### Data section
Definition log_op_wf (o : log_op) : Prop :=
  match o with
  | LBegin => True
  | LWrite x _ pid data => is_u32 x ∧ is_u32 pid ∧ length data = PageSize
  | LCommit x | LRollback x => is_u32 x
  end.

Definition commits (os : list log_op) : list Z :=
  omap (λ o, match o with LCommit x => Some x | _ => None end) os.

Lemma log_rec_wf lsn xid o : is_u64 lsn → is_u32 xid → log_op_wf o → rec_wf (log_rec lsn xid o).
Proof.
  intros Hl Hx Ho. pose proof (length_zeros PageSize) as Hz.
  unfold RecordBegin, RecordWrite, RecordCommit, RecordRollback.
  destruct o; simpl in *; split; cbn [LSN XID Typ PageID PageData];
    unfold RecordBegin, RecordWrite, RecordCommit, RecordRollback; solve [lia|exact Hz|tauto].
Qed.

Lemma log_step_ok o w rs :
  wal_rep w rs → f_bytes (f w) = log_bytes rs → log_op_wf o →
  0 ≤ nextLSN w < 2 ^ 64 - 1 → 0 ≤ nextXID w < 2 ^ 32 - 1 →
  ∃ w', log_step o w = (Ok tt, w') ∧ wal_rep w' (rs ++ [log_rec (nextLSN w) (nextXID w) o]) ∧
    f_bytes (f w') = log_bytes (rs ++ [log_rec (nextLSN w) (nextXID w) o]) ∧
    nextLSN w' = nextLSN w + 1 ∧ nextXID w' = match o with LBegin => nextXID w + 1 | _ => nextXID w end.
Proof.
  intros Hrep Hb Ho Hl Hx.
  assert (u64 (nextLSN w + 1) = nextLSN w + 1) as EL by (apply Z.mod_small; lia).
  assert (u32 (nextXID w + 1) = nextXID w + 1) as EX by (apply Z.mod_small; lia).
  pose proof (log_rec_wf (nextLSN w) (nextXID w) o ltac:(lia) ltac:(lia) Ho) as Hwf.
  set (w1 := mkWAL (f w) (records w) (nextLSN w + 1)
    match o with LBegin => nextXID w + 1 | _ => nextXID w end).
  assert (wal_rep w1 rs) as Hrep1 by (destruct Hrep; by split).
  destruct (append_ok w1 rs _ Hrep1 Hwf) as (w' & E & Hrep' & EL' & EX' & Hb' & _).
  exists w'. split; [|by auto].
  destruct o; unfold log_step, AllocXID, AppendWrite, AppendCommit, AppendRollback, allocLSN; M_run;
    cbn [f records nextLSN nextXID]; rewrite ?EL, ?EX;
    (let H := fresh in pose proof E as H; unfold w1 in H; cbn [log_rec] in H; by rewrite H).
Qed.

Lemma log_run_ok os w rs :
  wal_rep w rs → f_bytes (f w) = log_bytes rs → Forall log_op_wf os →
  0 ≤ nextLSN w → nextLSN w + Z.of_nat (length os) < 2 ^ 64 →
  0 ≤ nextXID w → nextXID w + Z.of_nat (length os) < 2 ^ 32 →
  ∃ w', log_run os w = (Ok tt, w') ∧ wal_rep w' (rs ++ log_recs (nextLSN w) (nextXID w) os) ∧
    f_bytes (f w') = log_bytes (rs ++ log_recs (nextLSN w) (nextXID w) os).
Proof.
  intros Hrep Hb Hwf. revert w rs Hrep Hb. induction Hwf as [|o os Ho Hos IH]; intros w rs Hrep Hb Hl Hl' Hx Hx'.
  { exists w. cbn [log_run log_recs]. rewrite app_nil_r. by split_and!. }
  cbn [log_run log_recs length] in *.
  destruct (log_step_ok o w rs Hrep Hb Ho ltac:(lia) ltac:(lia)) as (w1 & E & Hrep1 & Hb1 & EL & EX).
  destruct (IH w1 _ Hrep1 Hb1) as (w' & E' & Hrep' & Hb'); [lia|lia|destruct o; lia|destruct o; lia|].
  exists w'. M_run. rewrite E. rewrite EL, EX, <-app_assoc in *. by split_and!.
Qed.

(** The records of a run are numbered from 1 without gaps. *)
Lemma log_recs_lsn lsn xid os i r :
  log_recs lsn xid os !! i = Some r → LSN r = lsn + Z.of_nat i.
Proof.
  revert lsn xid i. induction os as [|o os IH]; intros lsn xid i; [done|]. destruct i as [|i]; cbn [log_recs lookup list_lookup].
  - intros [= <-]. destruct o; simpl; lia.
  - intros H. apply IH in H. lia.
Qed.

Lemma length_log_recs lsn xid os : length (log_recs lsn xid os) = length os.
Proof. revert lsn xid. induction os; intros; simpl; auto. Qed.

Lemma foldl_lsn_run lsn xid os :
  0 ≤ lsn → lsn + Z.of_nat (length os) < 2 ^ 64 → foldl lsn_step lsn (log_recs lsn xid os) = lsn + Z.of_nat (length os).
Proof.
  revert lsn xid. induction os as [|o os IH]; intros lsn xid H0 H; cbn [log_recs foldl length] in *; [lia|].
  assert (lsn_step lsn (log_rec lsn xid o) = lsn + 1) as ->.
  { unfold lsn_step. assert (LSN (log_rec lsn xid o) = lsn) as -> by (by destruct o).
    rewrite decide_True by lia. apply Z.mod_small. lia. }
  rewrite IH; lia.
Qed.

Lemma committed_fold rs (c : gset Z) x :
  x ∈ foldl (λ c r, if decide (Typ r = RecordCommit) then {[XID r]} ∪ c else c) c rs ↔
  x ∈ c ∨ ∃ r, r ∈ rs ∧ Typ r = RecordCommit ∧ XID r = x.
Proof.
  revert c. induction rs as [|r rs IH]; intros c; cbn [foldl].
  { setoid_rewrite elem_of_nil. naive_solver. }
  rewrite IH. setoid_rewrite elem_of_cons. case_decide; set_solver.
Qed.

Lemma elem_of_committed_xids rs x :
  x ∈ committed_xids rs ↔ ∃ r, r ∈ rs ∧ Typ r = RecordCommit ∧ XID r = x.
Proof. unfold committed_xids. rewrite committed_fold. set_solver. Qed.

### Exercise aim
The expected response is the material above given again line by line, from its first line to the line holding "unfold RecordBegin, RecordWrite, RecordCommit, RecordRollback.", inclusive.

### Solution to the exercise
Definition log_op_wf (o : log_op) : Prop :=
  match o with
  | LBegin => True
  | LWrite x _ pid data => is_u32 x ∧ is_u32 pid ∧ length data = PageSize
  | LCommit x | LRollback x => is_u32 x
  end.

Definition commits (os : list log_op) : list Z :=
  omap (λ o, match o with LCommit x => Some x | _ => None end) os.

Lemma log_rec_wf lsn xid o : is_u64 lsn → is_u32 xid → log_op_wf o → rec_wf (log_rec lsn xid o).
Proof.
  intros Hl Hx Ho. pose proof (length_zeros PageSize) as Hz.
  unfold RecordBegin, RecordWrite, RecordCommit, RecordRollback.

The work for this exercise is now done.